TASK DESCRIPTION ▸ From the entries that follow, copy exactly the lines beginning at the line holding "cbn [orLoop]. wp_go." and continuing through the line holding "Lemma or_within n".

Stored data
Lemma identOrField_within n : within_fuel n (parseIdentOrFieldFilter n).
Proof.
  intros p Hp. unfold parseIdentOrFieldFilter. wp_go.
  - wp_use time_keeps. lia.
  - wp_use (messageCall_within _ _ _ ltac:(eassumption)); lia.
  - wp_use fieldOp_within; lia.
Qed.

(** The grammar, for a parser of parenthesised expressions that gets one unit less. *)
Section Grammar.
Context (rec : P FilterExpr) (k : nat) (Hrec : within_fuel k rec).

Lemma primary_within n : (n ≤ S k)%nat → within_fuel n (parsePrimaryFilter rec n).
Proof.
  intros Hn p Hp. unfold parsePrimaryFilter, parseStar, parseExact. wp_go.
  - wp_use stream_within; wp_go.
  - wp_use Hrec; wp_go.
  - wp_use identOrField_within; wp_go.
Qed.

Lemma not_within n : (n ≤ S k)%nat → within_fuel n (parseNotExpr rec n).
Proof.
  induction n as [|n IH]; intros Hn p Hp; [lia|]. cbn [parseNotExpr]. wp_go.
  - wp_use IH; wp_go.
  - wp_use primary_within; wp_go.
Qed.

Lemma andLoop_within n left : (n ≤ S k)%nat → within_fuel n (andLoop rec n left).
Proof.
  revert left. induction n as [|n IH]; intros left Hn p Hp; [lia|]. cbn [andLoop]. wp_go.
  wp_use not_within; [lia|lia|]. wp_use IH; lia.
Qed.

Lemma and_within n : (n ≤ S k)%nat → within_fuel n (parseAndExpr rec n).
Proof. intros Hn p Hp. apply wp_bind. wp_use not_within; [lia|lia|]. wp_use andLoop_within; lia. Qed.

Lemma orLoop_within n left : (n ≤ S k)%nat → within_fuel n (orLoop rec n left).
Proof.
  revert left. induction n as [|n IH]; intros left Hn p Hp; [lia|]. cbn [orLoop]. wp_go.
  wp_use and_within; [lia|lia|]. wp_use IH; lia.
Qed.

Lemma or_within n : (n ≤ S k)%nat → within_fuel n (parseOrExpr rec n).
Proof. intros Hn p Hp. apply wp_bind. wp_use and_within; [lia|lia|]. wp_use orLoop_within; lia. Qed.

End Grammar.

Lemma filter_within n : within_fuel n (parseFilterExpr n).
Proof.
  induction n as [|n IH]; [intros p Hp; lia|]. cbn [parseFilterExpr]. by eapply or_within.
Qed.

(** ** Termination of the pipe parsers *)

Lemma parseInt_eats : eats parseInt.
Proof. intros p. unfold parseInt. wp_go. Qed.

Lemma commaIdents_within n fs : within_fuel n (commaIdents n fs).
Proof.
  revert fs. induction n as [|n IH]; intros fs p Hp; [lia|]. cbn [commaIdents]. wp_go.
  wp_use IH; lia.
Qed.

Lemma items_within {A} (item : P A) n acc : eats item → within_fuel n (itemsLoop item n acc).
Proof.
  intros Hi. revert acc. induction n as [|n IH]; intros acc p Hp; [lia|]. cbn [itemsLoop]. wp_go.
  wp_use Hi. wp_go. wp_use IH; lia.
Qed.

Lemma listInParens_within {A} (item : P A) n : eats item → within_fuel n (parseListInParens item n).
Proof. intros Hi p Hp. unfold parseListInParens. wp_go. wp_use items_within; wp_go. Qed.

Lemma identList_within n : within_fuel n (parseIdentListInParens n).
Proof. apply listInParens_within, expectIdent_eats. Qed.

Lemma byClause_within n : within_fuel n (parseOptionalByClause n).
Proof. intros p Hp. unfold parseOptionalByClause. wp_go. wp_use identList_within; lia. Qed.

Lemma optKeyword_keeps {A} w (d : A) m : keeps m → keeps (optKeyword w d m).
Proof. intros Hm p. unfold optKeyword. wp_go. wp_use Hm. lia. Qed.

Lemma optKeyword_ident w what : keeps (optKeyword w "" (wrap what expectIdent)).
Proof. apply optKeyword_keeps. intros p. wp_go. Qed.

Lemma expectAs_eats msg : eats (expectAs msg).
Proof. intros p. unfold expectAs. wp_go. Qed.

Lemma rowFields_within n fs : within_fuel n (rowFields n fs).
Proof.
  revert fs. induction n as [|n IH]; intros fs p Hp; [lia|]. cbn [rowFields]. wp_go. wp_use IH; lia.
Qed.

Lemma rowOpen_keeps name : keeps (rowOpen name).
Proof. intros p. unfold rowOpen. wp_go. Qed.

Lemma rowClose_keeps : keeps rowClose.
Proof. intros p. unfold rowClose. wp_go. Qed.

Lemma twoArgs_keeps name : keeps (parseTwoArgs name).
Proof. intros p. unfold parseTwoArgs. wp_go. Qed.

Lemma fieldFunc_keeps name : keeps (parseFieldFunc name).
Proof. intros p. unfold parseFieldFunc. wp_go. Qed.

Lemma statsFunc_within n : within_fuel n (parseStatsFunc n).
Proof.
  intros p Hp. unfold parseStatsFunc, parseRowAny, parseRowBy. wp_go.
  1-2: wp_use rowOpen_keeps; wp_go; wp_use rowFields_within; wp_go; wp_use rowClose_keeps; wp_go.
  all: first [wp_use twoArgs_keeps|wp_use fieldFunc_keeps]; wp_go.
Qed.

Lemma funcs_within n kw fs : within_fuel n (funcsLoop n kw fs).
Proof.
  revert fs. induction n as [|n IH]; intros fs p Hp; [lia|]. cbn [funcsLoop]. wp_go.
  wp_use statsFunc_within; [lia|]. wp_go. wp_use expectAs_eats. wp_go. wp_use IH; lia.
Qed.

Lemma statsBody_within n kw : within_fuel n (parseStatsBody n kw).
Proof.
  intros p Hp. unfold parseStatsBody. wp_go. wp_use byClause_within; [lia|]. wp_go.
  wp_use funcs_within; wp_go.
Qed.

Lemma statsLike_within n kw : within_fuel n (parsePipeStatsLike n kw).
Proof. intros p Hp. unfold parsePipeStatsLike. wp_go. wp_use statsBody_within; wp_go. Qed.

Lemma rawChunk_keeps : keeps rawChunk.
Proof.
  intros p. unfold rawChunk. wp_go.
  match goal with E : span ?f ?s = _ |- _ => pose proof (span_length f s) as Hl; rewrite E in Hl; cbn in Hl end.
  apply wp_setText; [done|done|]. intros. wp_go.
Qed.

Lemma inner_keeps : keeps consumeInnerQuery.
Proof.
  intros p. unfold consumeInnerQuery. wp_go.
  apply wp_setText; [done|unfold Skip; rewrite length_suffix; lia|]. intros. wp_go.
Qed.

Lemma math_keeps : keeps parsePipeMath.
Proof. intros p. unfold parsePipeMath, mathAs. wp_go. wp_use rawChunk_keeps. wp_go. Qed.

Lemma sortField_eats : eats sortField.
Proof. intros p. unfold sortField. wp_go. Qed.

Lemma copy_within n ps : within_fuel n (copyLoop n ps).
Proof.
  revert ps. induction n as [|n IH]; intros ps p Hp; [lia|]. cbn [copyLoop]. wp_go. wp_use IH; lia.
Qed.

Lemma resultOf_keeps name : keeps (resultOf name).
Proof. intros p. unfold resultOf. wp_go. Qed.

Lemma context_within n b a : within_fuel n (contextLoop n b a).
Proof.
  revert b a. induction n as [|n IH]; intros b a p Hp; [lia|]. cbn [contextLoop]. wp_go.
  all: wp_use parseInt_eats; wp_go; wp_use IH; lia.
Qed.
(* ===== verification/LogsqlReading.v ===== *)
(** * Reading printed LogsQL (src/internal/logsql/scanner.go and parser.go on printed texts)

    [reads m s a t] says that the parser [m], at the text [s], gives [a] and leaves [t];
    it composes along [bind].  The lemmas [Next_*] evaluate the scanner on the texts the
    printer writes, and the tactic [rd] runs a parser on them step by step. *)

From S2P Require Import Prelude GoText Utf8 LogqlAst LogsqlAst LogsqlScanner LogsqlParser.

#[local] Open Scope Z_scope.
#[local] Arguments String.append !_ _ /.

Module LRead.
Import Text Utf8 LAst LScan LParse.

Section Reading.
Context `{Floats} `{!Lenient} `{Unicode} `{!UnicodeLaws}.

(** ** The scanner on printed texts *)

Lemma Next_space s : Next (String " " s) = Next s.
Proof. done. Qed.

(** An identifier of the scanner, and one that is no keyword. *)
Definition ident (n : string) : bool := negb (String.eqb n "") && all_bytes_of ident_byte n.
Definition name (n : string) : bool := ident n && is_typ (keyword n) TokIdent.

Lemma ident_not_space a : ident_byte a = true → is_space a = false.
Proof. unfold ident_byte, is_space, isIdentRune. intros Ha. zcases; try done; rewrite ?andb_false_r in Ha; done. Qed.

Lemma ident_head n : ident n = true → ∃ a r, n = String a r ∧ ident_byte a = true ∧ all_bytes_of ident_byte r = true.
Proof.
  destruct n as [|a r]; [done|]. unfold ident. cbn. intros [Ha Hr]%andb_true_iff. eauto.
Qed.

EXERCISE RESPONSE ▸
  revert left. induction n as [|n IH]; intros left Hn p Hp; [lia|]. cbn [orLoop]. wp_go.
  wp_use and_within; [lia|lia|]. wp_use IH; lia.
Qed.

Lemma or_within n : (n ≤ S k)%nat → within_fuel n (parseOrExpr rec n).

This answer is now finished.